INSTRUCTIONS TO FOLLOW » From the entries below, return exactly the lines beginning at the one that contains "Lemma run_cons (st" and ending at the one that contains "destruct (step_grows st", both of them included, and only those lines.

[Collected data]
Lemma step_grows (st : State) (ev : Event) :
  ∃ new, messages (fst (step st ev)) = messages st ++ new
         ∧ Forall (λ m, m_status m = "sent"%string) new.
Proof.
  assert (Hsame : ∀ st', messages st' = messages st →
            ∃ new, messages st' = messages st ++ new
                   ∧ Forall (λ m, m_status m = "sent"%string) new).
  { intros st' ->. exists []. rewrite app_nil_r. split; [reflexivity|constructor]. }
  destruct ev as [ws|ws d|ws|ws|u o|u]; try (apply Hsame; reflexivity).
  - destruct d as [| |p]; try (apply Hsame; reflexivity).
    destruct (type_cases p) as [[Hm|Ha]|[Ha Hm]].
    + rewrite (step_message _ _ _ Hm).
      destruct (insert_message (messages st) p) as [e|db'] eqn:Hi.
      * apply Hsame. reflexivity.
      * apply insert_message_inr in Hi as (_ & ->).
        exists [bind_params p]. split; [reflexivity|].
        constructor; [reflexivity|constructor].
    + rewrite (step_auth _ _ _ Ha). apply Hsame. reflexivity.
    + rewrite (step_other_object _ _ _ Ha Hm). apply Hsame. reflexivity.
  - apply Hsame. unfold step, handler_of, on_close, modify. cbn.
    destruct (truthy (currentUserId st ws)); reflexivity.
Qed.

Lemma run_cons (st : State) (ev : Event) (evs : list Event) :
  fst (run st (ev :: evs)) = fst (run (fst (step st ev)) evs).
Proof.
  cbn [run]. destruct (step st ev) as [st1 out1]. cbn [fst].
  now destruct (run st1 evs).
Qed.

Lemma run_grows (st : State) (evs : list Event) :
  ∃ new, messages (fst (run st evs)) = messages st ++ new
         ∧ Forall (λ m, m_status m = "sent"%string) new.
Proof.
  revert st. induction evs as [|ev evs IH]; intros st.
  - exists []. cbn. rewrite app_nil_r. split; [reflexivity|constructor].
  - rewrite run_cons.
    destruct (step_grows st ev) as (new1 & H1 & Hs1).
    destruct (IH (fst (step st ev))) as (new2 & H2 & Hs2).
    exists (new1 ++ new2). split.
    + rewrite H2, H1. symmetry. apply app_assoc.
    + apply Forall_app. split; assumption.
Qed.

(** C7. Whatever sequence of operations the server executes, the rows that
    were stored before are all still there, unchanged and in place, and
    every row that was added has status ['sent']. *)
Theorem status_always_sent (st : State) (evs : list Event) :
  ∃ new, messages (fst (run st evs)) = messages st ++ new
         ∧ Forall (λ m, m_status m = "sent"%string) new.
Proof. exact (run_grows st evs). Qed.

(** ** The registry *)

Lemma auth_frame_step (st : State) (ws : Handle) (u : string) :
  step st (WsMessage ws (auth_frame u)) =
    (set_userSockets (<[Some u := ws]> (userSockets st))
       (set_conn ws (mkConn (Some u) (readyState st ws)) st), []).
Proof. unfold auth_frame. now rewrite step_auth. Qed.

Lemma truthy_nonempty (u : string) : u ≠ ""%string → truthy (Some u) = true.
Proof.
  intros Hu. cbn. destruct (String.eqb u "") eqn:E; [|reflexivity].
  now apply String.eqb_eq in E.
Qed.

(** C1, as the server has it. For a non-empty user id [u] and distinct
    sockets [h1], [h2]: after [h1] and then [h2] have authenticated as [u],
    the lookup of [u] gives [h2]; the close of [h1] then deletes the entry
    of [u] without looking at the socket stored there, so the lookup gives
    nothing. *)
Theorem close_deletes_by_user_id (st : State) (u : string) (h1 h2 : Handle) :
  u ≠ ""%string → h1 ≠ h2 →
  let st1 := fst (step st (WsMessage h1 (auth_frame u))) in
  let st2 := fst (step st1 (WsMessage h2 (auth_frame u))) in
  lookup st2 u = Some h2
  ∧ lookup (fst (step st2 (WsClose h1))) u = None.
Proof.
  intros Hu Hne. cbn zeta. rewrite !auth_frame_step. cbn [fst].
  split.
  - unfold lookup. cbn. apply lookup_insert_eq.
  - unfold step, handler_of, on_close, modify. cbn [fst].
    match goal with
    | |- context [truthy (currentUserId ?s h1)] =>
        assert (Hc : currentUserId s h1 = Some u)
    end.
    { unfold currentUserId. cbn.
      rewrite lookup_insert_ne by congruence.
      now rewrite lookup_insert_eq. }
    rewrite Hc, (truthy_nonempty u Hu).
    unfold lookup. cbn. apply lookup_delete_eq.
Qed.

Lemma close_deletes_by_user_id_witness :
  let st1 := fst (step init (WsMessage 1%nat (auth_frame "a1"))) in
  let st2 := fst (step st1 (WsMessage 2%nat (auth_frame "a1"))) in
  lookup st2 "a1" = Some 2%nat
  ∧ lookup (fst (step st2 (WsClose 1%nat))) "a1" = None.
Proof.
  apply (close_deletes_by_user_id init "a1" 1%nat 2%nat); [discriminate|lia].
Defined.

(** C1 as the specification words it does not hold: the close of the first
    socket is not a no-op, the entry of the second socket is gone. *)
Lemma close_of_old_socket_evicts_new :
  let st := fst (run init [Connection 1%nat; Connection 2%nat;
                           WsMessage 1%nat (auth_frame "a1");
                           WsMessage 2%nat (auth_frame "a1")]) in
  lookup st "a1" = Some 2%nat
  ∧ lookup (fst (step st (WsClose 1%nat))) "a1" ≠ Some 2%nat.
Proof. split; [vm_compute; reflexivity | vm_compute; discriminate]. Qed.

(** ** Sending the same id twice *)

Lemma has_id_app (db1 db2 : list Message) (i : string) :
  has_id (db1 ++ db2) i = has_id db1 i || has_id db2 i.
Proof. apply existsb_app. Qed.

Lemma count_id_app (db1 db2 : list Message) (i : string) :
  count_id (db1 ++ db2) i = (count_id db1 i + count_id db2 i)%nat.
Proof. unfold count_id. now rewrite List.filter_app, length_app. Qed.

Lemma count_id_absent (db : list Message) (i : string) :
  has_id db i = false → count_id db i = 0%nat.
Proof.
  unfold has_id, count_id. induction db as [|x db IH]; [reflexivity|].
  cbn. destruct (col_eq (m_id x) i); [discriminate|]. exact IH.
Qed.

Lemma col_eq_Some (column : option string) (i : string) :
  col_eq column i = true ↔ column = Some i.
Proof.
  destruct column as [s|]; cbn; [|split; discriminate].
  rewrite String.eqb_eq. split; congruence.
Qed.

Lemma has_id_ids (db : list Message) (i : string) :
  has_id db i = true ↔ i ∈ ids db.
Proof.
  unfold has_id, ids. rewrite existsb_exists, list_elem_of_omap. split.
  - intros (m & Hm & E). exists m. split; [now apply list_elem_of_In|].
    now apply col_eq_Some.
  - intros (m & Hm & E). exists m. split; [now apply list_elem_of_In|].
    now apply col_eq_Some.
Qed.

* * *

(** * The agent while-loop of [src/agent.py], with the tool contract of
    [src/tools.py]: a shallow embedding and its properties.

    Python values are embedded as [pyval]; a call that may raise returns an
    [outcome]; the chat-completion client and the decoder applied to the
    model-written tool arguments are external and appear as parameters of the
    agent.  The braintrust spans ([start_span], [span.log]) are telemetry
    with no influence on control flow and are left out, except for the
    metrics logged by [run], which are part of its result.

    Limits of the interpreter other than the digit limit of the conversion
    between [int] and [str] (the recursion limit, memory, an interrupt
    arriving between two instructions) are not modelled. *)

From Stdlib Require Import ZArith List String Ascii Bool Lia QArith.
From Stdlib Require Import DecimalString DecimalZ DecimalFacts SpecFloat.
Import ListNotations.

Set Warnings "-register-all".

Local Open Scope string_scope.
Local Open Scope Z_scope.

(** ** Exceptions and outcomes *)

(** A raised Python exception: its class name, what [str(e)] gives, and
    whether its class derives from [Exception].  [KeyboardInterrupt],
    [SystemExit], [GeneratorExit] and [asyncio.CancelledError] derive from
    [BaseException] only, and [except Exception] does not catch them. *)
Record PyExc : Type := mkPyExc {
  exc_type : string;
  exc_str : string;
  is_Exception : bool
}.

SOLUTION »
Lemma run_cons (st : State) (ev : Event) (evs : list Event) :
  fst (run st (ev :: evs)) = fst (run (fst (step st ev)) evs).
Proof.
  cbn [run]. destruct (step st ev) as [st1 out1]. cbn [fst].
  now destruct (run st1 evs).
Qed.

Lemma run_grows (st : State) (evs : list Event) :
  ∃ new, messages (fst (run st evs)) = messages st ++ new
         ∧ Forall (λ m, m_status m = "sent"%string) new.
Proof.
  revert st. induction evs as [|ev evs IH]; intros st.
  - exists []. cbn. rewrite app_nil_r. split; [reflexivity|constructor].
  - rewrite run_cons.
    destruct (step_grows st ev) as (new1 & H1 & Hs1).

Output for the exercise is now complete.